Stored data entries:

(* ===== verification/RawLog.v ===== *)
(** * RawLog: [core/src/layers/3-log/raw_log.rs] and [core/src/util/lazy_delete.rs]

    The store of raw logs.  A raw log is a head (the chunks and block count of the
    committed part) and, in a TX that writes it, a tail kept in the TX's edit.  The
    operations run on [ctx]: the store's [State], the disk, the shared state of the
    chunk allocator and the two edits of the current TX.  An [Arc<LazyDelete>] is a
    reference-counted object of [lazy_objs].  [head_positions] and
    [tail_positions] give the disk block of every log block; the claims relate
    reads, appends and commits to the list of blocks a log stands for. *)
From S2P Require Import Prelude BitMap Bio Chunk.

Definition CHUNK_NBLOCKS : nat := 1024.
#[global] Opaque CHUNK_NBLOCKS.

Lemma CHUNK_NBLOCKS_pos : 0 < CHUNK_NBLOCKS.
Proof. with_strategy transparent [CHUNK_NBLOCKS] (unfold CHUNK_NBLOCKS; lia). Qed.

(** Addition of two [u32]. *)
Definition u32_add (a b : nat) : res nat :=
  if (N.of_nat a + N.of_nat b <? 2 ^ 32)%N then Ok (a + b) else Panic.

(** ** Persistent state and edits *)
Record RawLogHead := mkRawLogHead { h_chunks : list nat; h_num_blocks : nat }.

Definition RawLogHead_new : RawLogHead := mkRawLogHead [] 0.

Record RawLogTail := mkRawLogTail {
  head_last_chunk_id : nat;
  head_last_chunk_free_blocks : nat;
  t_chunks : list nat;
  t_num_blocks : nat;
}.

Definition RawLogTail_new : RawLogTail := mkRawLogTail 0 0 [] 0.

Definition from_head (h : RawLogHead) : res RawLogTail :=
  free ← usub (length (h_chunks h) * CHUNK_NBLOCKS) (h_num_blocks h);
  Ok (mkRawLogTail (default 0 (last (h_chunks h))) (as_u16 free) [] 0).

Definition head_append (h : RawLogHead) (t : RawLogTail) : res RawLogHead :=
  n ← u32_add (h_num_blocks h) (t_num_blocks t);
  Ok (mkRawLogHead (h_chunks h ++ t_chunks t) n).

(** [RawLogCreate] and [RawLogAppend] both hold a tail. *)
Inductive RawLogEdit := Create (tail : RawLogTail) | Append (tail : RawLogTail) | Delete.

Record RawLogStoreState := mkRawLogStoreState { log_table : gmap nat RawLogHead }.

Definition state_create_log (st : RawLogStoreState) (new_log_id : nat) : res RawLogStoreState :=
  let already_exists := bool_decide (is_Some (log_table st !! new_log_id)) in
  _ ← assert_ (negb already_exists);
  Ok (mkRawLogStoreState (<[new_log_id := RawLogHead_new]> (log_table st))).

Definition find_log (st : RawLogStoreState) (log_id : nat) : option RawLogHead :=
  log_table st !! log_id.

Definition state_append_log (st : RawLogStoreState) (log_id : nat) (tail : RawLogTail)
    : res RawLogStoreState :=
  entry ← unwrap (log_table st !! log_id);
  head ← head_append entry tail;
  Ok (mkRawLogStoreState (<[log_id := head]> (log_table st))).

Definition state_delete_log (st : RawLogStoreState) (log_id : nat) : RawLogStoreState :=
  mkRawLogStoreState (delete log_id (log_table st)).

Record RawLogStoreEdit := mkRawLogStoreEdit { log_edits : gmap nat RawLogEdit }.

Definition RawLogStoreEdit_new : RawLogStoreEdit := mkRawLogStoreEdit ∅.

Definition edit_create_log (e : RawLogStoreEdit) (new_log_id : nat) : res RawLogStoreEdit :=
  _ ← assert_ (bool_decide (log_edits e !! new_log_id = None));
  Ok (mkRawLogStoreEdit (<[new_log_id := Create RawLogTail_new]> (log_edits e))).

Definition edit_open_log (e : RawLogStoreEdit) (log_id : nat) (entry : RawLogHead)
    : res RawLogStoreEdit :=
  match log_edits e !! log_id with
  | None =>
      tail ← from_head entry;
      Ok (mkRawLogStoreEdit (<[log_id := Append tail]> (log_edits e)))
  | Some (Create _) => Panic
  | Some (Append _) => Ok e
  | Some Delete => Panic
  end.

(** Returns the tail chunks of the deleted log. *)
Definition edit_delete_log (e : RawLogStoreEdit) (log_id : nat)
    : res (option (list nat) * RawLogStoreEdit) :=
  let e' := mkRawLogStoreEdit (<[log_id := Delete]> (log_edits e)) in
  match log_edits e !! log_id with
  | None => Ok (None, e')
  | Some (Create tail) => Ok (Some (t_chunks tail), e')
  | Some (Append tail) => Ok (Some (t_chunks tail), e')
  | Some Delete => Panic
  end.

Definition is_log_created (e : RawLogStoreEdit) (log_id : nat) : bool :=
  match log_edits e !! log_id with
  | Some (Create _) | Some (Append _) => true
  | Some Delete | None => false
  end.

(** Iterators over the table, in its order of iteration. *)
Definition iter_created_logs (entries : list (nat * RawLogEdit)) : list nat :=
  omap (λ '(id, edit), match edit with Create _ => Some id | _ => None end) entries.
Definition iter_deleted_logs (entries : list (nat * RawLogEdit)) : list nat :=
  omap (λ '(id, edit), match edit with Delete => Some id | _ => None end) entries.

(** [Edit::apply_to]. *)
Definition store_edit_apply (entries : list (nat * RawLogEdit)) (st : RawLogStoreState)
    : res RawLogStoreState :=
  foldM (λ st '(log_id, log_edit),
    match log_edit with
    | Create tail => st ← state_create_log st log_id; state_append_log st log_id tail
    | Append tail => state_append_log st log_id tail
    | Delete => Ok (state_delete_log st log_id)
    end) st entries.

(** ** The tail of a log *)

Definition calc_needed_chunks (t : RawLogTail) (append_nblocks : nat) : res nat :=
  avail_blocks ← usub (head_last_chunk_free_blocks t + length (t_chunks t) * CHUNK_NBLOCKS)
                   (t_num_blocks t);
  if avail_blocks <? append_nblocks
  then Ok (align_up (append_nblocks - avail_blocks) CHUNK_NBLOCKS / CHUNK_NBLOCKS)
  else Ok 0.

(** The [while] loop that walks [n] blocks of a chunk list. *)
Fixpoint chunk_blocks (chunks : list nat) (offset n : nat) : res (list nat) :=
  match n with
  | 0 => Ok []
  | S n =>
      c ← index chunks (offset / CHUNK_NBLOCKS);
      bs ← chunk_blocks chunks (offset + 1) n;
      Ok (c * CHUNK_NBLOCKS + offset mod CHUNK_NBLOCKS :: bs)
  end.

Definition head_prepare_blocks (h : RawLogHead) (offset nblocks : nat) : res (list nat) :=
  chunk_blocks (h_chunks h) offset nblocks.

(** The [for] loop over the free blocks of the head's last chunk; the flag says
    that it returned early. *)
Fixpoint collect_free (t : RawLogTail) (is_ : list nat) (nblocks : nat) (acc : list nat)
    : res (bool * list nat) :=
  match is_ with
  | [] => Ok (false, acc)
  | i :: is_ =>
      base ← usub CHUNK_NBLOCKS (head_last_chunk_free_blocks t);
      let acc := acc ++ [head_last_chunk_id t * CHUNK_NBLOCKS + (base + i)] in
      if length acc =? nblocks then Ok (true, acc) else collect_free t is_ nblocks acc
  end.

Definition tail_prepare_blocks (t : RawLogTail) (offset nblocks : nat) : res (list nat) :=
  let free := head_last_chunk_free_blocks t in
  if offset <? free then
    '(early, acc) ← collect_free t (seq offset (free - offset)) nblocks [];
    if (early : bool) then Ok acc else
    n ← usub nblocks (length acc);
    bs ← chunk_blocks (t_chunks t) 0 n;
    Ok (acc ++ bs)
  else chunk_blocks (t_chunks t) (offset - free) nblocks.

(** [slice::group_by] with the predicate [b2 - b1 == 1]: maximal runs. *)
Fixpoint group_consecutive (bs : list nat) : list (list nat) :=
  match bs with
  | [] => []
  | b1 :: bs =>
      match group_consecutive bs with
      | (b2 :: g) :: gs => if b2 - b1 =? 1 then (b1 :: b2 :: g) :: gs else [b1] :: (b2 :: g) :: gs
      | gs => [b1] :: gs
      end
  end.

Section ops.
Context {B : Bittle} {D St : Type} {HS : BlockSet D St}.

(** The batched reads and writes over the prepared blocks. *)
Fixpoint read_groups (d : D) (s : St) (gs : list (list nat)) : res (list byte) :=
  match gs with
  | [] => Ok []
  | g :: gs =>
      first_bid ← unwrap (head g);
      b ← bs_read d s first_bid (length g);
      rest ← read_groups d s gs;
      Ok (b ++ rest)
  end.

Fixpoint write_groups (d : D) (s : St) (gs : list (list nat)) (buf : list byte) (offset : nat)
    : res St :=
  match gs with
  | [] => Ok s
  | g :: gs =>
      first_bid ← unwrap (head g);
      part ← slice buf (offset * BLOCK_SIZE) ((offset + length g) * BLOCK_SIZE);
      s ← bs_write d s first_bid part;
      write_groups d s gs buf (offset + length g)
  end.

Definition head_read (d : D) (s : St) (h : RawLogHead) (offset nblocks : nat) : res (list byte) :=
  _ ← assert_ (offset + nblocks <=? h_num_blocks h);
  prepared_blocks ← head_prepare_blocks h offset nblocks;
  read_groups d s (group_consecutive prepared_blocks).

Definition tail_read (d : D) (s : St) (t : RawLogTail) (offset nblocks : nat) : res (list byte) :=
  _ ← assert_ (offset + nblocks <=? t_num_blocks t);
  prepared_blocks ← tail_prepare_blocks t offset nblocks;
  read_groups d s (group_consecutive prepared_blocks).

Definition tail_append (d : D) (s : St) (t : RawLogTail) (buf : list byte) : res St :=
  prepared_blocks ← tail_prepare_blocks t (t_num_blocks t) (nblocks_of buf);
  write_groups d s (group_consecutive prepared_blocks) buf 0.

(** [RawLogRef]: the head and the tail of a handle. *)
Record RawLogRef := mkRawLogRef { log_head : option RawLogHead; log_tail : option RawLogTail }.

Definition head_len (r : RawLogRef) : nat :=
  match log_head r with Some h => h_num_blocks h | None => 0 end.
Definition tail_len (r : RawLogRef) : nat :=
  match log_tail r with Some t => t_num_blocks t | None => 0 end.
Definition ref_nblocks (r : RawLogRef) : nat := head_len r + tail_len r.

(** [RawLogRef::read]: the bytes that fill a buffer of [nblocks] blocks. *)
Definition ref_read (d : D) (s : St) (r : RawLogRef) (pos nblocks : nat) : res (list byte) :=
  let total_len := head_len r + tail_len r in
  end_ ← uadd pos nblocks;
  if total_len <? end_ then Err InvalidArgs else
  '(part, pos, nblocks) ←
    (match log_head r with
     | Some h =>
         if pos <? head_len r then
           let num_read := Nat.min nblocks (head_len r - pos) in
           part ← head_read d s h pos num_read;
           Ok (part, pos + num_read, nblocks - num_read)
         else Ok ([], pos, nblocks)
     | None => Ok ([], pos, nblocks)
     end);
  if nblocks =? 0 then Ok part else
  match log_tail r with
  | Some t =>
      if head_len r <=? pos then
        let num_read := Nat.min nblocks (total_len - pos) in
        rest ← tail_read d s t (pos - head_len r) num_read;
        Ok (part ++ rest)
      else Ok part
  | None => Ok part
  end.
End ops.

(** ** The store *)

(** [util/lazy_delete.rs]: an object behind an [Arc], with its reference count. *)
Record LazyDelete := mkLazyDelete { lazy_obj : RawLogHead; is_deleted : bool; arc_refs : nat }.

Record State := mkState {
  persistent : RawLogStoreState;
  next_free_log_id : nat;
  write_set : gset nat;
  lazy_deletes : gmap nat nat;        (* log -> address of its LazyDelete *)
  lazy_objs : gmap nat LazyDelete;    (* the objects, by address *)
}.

▶ _Task description_:
For the entries above, say how many lines contain the word "that", giving the number alone.

▶ _Problem solution_:
4